Partitioning of Human Mesenchymal Stem Cells based on CD107a Expression

JHU Ref #: C15392

Value Proposition

• Improved Stem Cell Isolation: Enables efficient and scalable separation of stem cells predisposed to fat or bone tissue regeneration.
• Clinically Feasible: Uses magnetic-activated cell sorting (MACS), a cost-effective and translational alternative to fluorescence-activated cell sorting (FACS).
• Enhanced Therapy Potential: Optimized for autologous stem cell therapies targeting bone and soft tissue defects.

Unmet Need

• Each year, over 7.4 million surgeries are performed to address bone and soft tissue defects, costing billions and frequently leading to complications such as infection, ICU monitoring, and donor site morbidity.
• Current autologous stem cell therapies are limited by poorly defined progenitor cells, reducing efficacy for tissue regeneration.
• There is a critical need for stem cell therapies with improved progenitor cell isolation methods to maximize therapeutic potential and clinical outcomes.

Technology Description

• Johns Hopkins researchers identified CD107a, a novel cell surface biomarker, to partition multipotent mesenchymal progenitor stem cells from human perivascular stem/stromal cells (PSC).

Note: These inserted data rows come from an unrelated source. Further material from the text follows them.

(* ===== verification/Regex.v ===== *)
(** * Regex: the regular expressions of [src/otp.rs]

    The fragment of the syntax of the [regex] crate that the source writes: sets of
    characters, word boundaries, concatenation, ordered alternatives, bounded greedy and
    lazy repetition of a set, one capture group. Its documented meaning is given twice: as
    the relation [matches] between an expression and a stretch of a text, and as the
    executable leftmost-first search [find_iter], which prefers matches that start
    earlier and, among those, the alternative written first and the repetition asked for. *)

From S2P Require Import Prelude Str.

Inductive Regex :=
| RNone
| RBoundary
| RSet (p : Z → bool)
| RRep (greedy : bool) (lo hi : nat) (p : Z → bool)
| RSeq (a b : Regex)
| RAlt (a b : Regex)
| RGroup (a : Regex).

Definition ROpt (a : Regex) : Regex := RAlt a RNone.
Definition RSeqs (l : list Regex) : Regex := foldr RSeq RNone l.
Definition RAlts (a : Regex) (l : list Regex) : Regex := fold_left RAlt l a.
Definition RLit (sets : list (Z → bool)) : Regex := RSeqs (map RSet sets).
Definition one (c x : Z) : bool := x =? c.

(** A match: its text, what follows it, its capture group. *)
Record Match := mkMatch { m_text : str; m_after : str; m_group : option str }.

Section matching.
(** The set [\w]. *)
Variable word : Z → bool.

Definition word_at (s : str) : bool := match s with c :: _ => word c | [] => false end.
(** [\b] between a text, given backwards, and what follows. *)
Definition boundary (before after : str) : bool := xorb (word_at before) (word_at after).

(** How many characters a repetition takes: as many, or as few, as it can. *)
Fixpoint run_length (p : Z → bool) (hi : nat) (s : str) : nat :=
  match hi, s with
  | Datatypes.S hi, c :: s => if p c then Datatypes.S (run_length p hi s) else O
  | _, _ => O
  end.
Definition counts (greedy : bool) (lo k : nat) : list nat :=
  let l := seq lo (Datatypes.S k - lo) in if greedy then rev l else l.

(** Every way to match at the head of [s], preferred ones first. *)
Fixpoint run (re : Regex) (before s : str) : list Match :=
  match re with
  | RNone => [mkMatch [] s None]
  | RBoundary => if boundary before s then [mkMatch [] s None] else []
  | RSet p =>
      match s with
      | c :: s => if p c then [mkMatch [c] s None] else []
      | [] => []
      end
  | RRep greedy lo hi p =>
      map (λ n, mkMatch (take n s) (drop n s) None) (counts greedy lo (run_length p hi s))
  | RSeq a b =>
      flat_map (λ x, map (λ y, mkMatch (m_text x ++ m_text y) (m_after y)
                                 (match m_group y with Some g => Some g | None => m_group x end))
                         (run b (rev (m_text x) ++ before) (m_after x)))
               (run a before s)
  | RAlt a b => run a before s ++ run b before s
  | RGroup a => map (λ x, mkMatch (m_text x) (m_after x) (Some (m_text x))) (run a before s)
  end.

(** Search: the earliest place with a match, then on after that match. *)
Fixpoint find_from (re : Regex) (skip : nat) (before s : str) : list Match :=
  match skip with
  | Datatypes.S skip => match s with [] => [] | c :: s => find_from re skip (c :: before) s end
  | O =>
      match run re before s, s with
      | [], [] => []
      | [], c :: s => find_from re 0 (c :: before) s
      | x :: _, [] => [x]
      | x :: _, c :: s => x :: find_from re (pred (length (m_text x))) (c :: before) s
      end
  end.
Definition find_iter (re : Regex) (s : str) : list Match := find_from re 0 [] s.

(** ** The meaning of an expression *)

(** [matches re before m after g]: the stretch [m] between [before] (backwards) and
    [after] matches, and the group took [g]. *)
Inductive matches : Regex → str → str → str → option str → Prop :=
| m_none b t : matches RNone b [] t None
| m_boundary b t : boundary b t = true → matches RBoundary b [] t None
| m_set p c b t : p c = true → matches (RSet p) b [c] t None
| m_rep greedy lo hi p m b t :
    (lo ≤ length m ≤ hi)%nat → all p m = true → matches (RRep greedy lo hi p) b m t None
| m_seq a b x y bf t g h :
    matches a bf x (y ++ t) g → matches b (rev x ++ bf) y t h →
    matches (RSeq a b) bf (x ++ y) t (match h with Some h => Some h | None => g end)
| m_left a b bf m t g : matches a bf m t g → matches (RAlt a b) bf m t g
| m_right a b bf m t g : matches b bf m t g → matches (RAlt a b) bf m t g
| m_grp a bf m t g : matches a bf m t g → matches (RGroup a) bf m t (Some m).

Lemma run_length_spec p hi s n :
  (n ≤ run_length p hi s)%nat ↔ (n ≤ length s)%nat ∧ (n ≤ hi)%nat ∧ all p (take n s) = true.
Proof.
  revert s n. induction hi as [|hi IH]; intros [|c s] [|n]; cbn; try by (split; [intros; split_and!|intros (?&?&?)]; (lia || done)).
  destruct (p c); cbn; [rewrite <-!Nat.succ_le_mono; apply IH|].
  split; [lia|by intros (_ & _ & ?)].
Qed.
Lemma elem_of_counts greedy lo k n : n ∈ counts greedy lo k ↔ (lo ≤ n ≤ k)%nat.
Proof.
  unfold counts. assert (n ∈ seq lo (S k - lo)%nat ↔ (lo ≤ n ≤ k)%nat) as Hs.
  { rewrite list_elem_of_In, in_seq. lia. }
  destruct greedy; [|done]. rewrite <-Hs, !list_elem_of_In. symmetry. apply in_rev.
Qed.
Lemma elem_of_flat {A B} (f : A → list B) l y : y ∈ flat_map f l ↔ ∃ x, x ∈ l ∧ y ∈ f x.
Proof. rewrite list_elem_of_In, in_flat_map. setoid_rewrite list_elem_of_In. done. Qed.
Lemma elem_of_map {A B} (f : A → B) l y : y ∈ map f l ↔ ∃ x, y = f x ∧ x ∈ l.
Proof. apply list_elem_of_fmap. Qed.

(** The matcher enumerates exactly the matches. *)
Lemma run_sound re b s x :
  x ∈ run re b s → s = m_text x ++ m_after x ∧ matches re b (m_text x) (m_after x) (m_group x).
Proof.
  revert b s x. induction re as [| |p|greedy lo hi p|r1 IH1 r2 IH2|r1 IH1 r2 IH2|r IH]; intros b s x; cbn.
  - intros ->%list_elem_of_singleton. split; [done|constructor].
  - destruct (boundary b s) eqn:Hb; [|by intros ?%not_elem_of_nil].
    intros ->%list_elem_of_singleton. split; [done|by constructor].
  - destruct s as [|c s]; [by intros ?%not_elem_of_nil|].
    destruct (p c) eqn:Hp; [|by intros ?%not_elem_of_nil].
    intros ->%list_elem_of_singleton. split; [done|by constructor].
  - intros (n & -> & Hn)%elem_of_map. apply elem_of_counts in Hn as [Hlo Hn].
    apply run_length_spec in Hn as (Hl & Hhi & Hp). cbn. rewrite take_drop. split; [done|].
    constructor; [|done]. rewrite length_take. lia.
  - intros (y & Hy & Hx)%elem_of_flat. apply elem_of_map in Hx as (z & -> & Hz). cbn.
    apply IH1 in Hy as [-> Hm1]. apply IH2 in Hz as [Hs Hm2]. rewrite Hs in Hm1 |- *.
    rewrite app_assoc. split; [done|by constructor].
  - intros [Hx|Hx]%elem_of_app; [apply IH1 in Hx|apply IH2 in Hx]; destruct Hx as [-> Hm];
      (split; [done|]); [by apply m_left|by apply m_right].
  - intros (y & -> & Hy)%elem_of_map. cbn. apply IH in Hy as [-> Hm]. split; [done|]. by econstructor.
Qed.
Lemma run_complete re b m t g : matches re b m t g → mkMatch m t g ∈ run re b (m ++ t).
Proof.
  induction 1 as [| b t Hb|p c b t Hp|greedy lo hi p m b t Hl Hp|r1 r2 x y b t g h _ IH1 _ IH2
                 |r1 r2 b m t g _ IH|r1 r2 b m t g _ IH|r b m t g _ IH]; cbn.
  - left.
  - rewrite Hb. left.
  - rewrite Hp. left.
  - apply elem_of_map. exists (length m). rewrite take_app_length, drop_app_length. split; [done|].
    apply elem_of_counts. split; [lia|]. apply run_length_spec. rewrite take_app_length, length_app.
    split; [lia|]. split; [lia|done].
  - rewrite <-app_assoc. apply elem_of_flat. eexists. split; [exact IH1|]. apply elem_of_map.
    eexists. split; [|exact IH2]. done.
  - apply elem_of_app. by left.
  - apply elem_of_app. by right.
  - apply elem_of_map. eexists. split; [|exact IH]. done.
Qed.
Theorem run_matches re b m t g : mkMatch m t g ∈ run re b (m ++ t) ↔ matches re b m t g.
Proof. split; [by intros [_ Hm]%run_sound|apply run_complete]. Qed.

(** What the search reports matches where it says. *)
Lemma find_from_sound re skip b s x :
  x ∈ find_from re skip b s →
  ∃ pre, s = pre ++ m_text x ++ m_after x ∧
    matches re (rev pre ++ b) (m_text x) (m_after x) (m_group x).
Proof.
  revert skip b. induction s as [|c s IH]; intros [|skip] b; cbn [find_from].
  - destruct (run re b []) as [|y l] eqn:Hr; [by intros ?%not_elem_of_nil|].
    intros ->%list_elem_of_singleton. exists []. apply run_sound. cbn [rev app]. rewrite Hr. left.
  - by intros ?%not_elem_of_nil.
  - assert (∀ k, x ∈ find_from re k (c :: b) s → ∃ pre, c :: s = pre ++ m_text x ++ m_after x ∧
      matches re (rev pre ++ b) (m_text x) (m_after x) (m_group x)) as Hlater.
    { intros k Hx. destruct (IH _ _ Hx) as (pre & -> & Hm). exists (c :: pre). split; [done|].
      cbn. by rewrite <-app_assoc. }
    destruct (run re b (c :: s)) as [|y l] eqn:Hr; [apply Hlater|].
    intros [->|Hx]%elem_of_cons; [|by eapply Hlater]. exists []. apply run_sound. cbn [rev app]. rewrite Hr. left.
  - intros Hx. destruct (IH _ _ Hx) as (pre & -> & Hm). exists (c :: pre). split; [done|].
    cbn. by rewrite <-app_assoc.
Qed.
Lemma find_iter_sound re s x :
  x ∈ find_iter re s →
  ∃ pre, s = pre ++ m_text x ++ m_after x ∧ matches re (rev pre) (m_text x) (m_after x) (m_group x).
Proof. intros (pre & Hs & Hm)%find_from_sound. exists pre. by rewrite app_nil_r in Hm. Qed.

(** The first match found starts at the earliest place where one can, and is the
    preferred one there. *)
Lemma find_from_first re b pre s x l :
  run re (rev pre ++ b) s = x :: l →
  ∃ p1 p2 y k, pre = p1 ++ p2 ∧ run re (rev p1 ++ b) (p2 ++ s) = y :: k ∧
    head (find_from re 0 b (pre ++ s)) = Some y.
Proof.
  revert b. induction pre as [|c pre IH]; intros b Hr.
  - exists [], [], x, l. split; [done|]. split; [done|]. cbn [app] in *. destruct s; cbn [find_from]; cbn in Hr; by rewrite Hr.
  - cbn [app find_from]. destruct (run re b (c :: pre ++ s)) as [|y k] eqn:Hr'.
    + destruct (IH (c :: b)) as (p1 & p2 & y & k & -> & Hy & Hh).
      { cbn in Hr. by rewrite <-app_assoc in Hr. }
      exists (c :: p1), p2, y, k. split; [done|]. split; [|done]. cbn. by rewrite <-app_assoc.
    + by exists [], (c :: pre), y, k.
Qed.
Lemma find_iter_none re pre m t g : find_iter re (pre ++ m ++ t) = [] → ¬ matches re (rev pre) m t g.
Proof.
  intros Hn Hm%run_complete. destruct (run re (rev pre) (m ++ t)) as [|x l] eqn:Hr; [by apply not_elem_of_nil in Hm|].
  destruct (find_from_first re [] pre (m ++ t) x l) as (p1 & p2 & y & k & -> & _ & Hh);
    [by rewrite app_nil_r|]. unfold find_iter in Hn. by rewrite Hn in Hh.
Qed.

(** ** Inversion *)

Lemma matches_seq a b bf m t g :
  matches (RSeq a b) bf m t g → ∃ x y g1 g2,
    m = x ++ y ∧ matches a bf x (y ++ t) g1 ∧ matches b (rev x ++ bf) y t g2 ∧
    g = match g2 with Some h => Some h | None => g1 end.
Proof. inversion 1; subst. by repeat eexists. Qed.
Lemma matches_rep greedy lo hi p bf m t g :
  matches (RRep greedy lo hi p) bf m t g → (lo ≤ length m ≤ hi)%nat ∧ all p m = true ∧ g = None.
Proof. by inversion 1. Qed.
Lemma matches_none bf m t g : matches RNone bf m t g → m = [] ∧ g = None.
Proof. by inversion 1. Qed.
Lemma matches_boundary bf m t g : matches RBoundary bf m t g → m = [] ∧ boundary bf t = true ∧ g = None.
Proof. by inversion 1. Qed.
Lemma matches_set p bf m t g : matches (RSet p) bf m t g → ∃ c, m = [c] ∧ p c = true ∧ g = None.
Proof. inversion 1; subst; eauto. Qed.
Lemma matches_group a bf m t g : matches (RGroup a) bf m t g → g = Some m ∧ ∃ h, matches a bf m t h.
Proof. inversion 1; subst; eauto. Qed.
Lemma matches_opt a bf m t g : matches (ROpt a) bf m t g → matches a bf m t g ∨ m = [] ∧ g = None.
Proof. inversion 1 as [| | | | |? ? ? ? ? ? Ha|? ? ? ? ? ? Ha|]; subst; [by left|right]. by inversion Ha. Qed.
Lemma matches_lit sets bf m t g :
  matches (RLit sets) bf m t g → Forall2 (λ p c, p c = true) sets m ∧ g = None.
Proof.
  revert bf m g. induction sets as [|p sets IH]; intros bf m g.
  - intros [-> ->]%matches_none. by split.
  - intros (x & y & g1 & g2 & -> & (c & -> & Hc & ->)%matches_set & [? ->]%IH & ->)%matches_seq.
    split; [by constructor|done].
Qed.
Lemma matches_alts a l bf m t g :
  matches (RAlts a l) bf m t g ↔ ∃ r, r ∈ a :: l ∧ matches r bf m t g.
Proof.
  unfold RAlts. revert a. induction l as [|b l IH]; intros a; cbn [fold_left].
  - split; [intros Hm; exists a; split; [left|done]|by intros (r & ->%list_elem_of_singleton & Hm)].
  - rewrite IH. split.
    + intros (r & [->|Hr]%elem_of_cons & Hm).
      * inversion Hm; subst; [exists a|exists b]; (split; [|done]); [left|right; left].
      * exists r. split; [by do 2 right|done].
    + intros (r & [->|[->|Hr]%elem_of_cons]%elem_of_cons & Hm).
      * exists (RAlt a b). split; [left|by apply m_left].
      * exists (RAlt a b). split; [left|by apply m_right].
      * exists r. split; [by right|done].
Qed.
End matching.

(** ** Expressions every match of which has a group and is not empty *)

Fixpoint consumes (re : Regex) : bool :=
  match re with
  | RNone | RBoundary => false
  | RSet _ => true
  | RRep _ lo _ _ => bool_decide (0 < lo)%nat
  | RSeq a b => consumes a || consumes b
  | RAlt a b => consumes a && consumes b
  | RGroup a => consumes a
  end.
Fixpoint captures_always (re : Regex) : bool :=
  match re with
  | RNone | RBoundary | RSet _ | RRep _ _ _ _ => false
  | RSeq a b => captures_always a || captures_always b
  | RAlt a b => captures_always a && captures_always b
  | RGroup a => true
  end.

Lemma consumes_text word re b m t g : matches word re b m t g → consumes re = true → m ≠ [].
Proof.
  induction 1 as [| | |? ? ? ? ? ? ? Hl|? ? x y ? ? ? ? _ IH1 _ IH2| | |]; cbn; try (by intros [=]).
  - intros Hc. boolify. destruct m; cbn in *; [lia|done].
  - intros [Hc|Hc]%orb_true_iff [-> ->]%app_eq_nil; [by apply IH1|by apply IH2].
  - intros [Hc _]%andb_true_iff; auto.
  - intros [_ Hc]%andb_true_iff; auto.
  - done.
Qed.
Lemma captures_group word re b m t g : matches word re b m t g → captures_always re = true → is_Some g.
Proof.
  induction 1 as [| | | |? ? x y ? ? g h _ IH1 _ IH2| | |]; cbn; try (by intros [=]).
  - intros [Hc|Hc]%orb_true_iff; [|destruct (IH2 Hc) as [? ->]; done].
    destruct (IH1 Hc) as [? ->]. by destruct h.
  - intros [Hc _]%andb_true_iff; auto.
  - intros [_ Hc]%andb_true_iff; auto.
Qed.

CD107a+ cells are primed for adipogenesis (fat cell differentiation), while CD107a− cells are specialized for osteogenesis (bone cell differentiation). The technology utilizes MACS for cell sorting, offering a simpler, cost-effective, and scalable solution compared to FACS, facilitating clinical translation

Stage of Development

• In vitro validation: CD107a+ and CD107a− cells demonstrated differentiation into adipose and bone tissue, respectively, under targeted culture conditions.
• MACS efficacy confirmed: Flow cytometry and PCR validated the successful isolation of distinct cell populations

Publication

Meyers, C. et al., “New Isolation Methods and Novel Markers of Human Perivascular Stem/Stromal Cells.” 9th Annual Maryland Stem Cell Symposium (2017). Poster Abstract 43.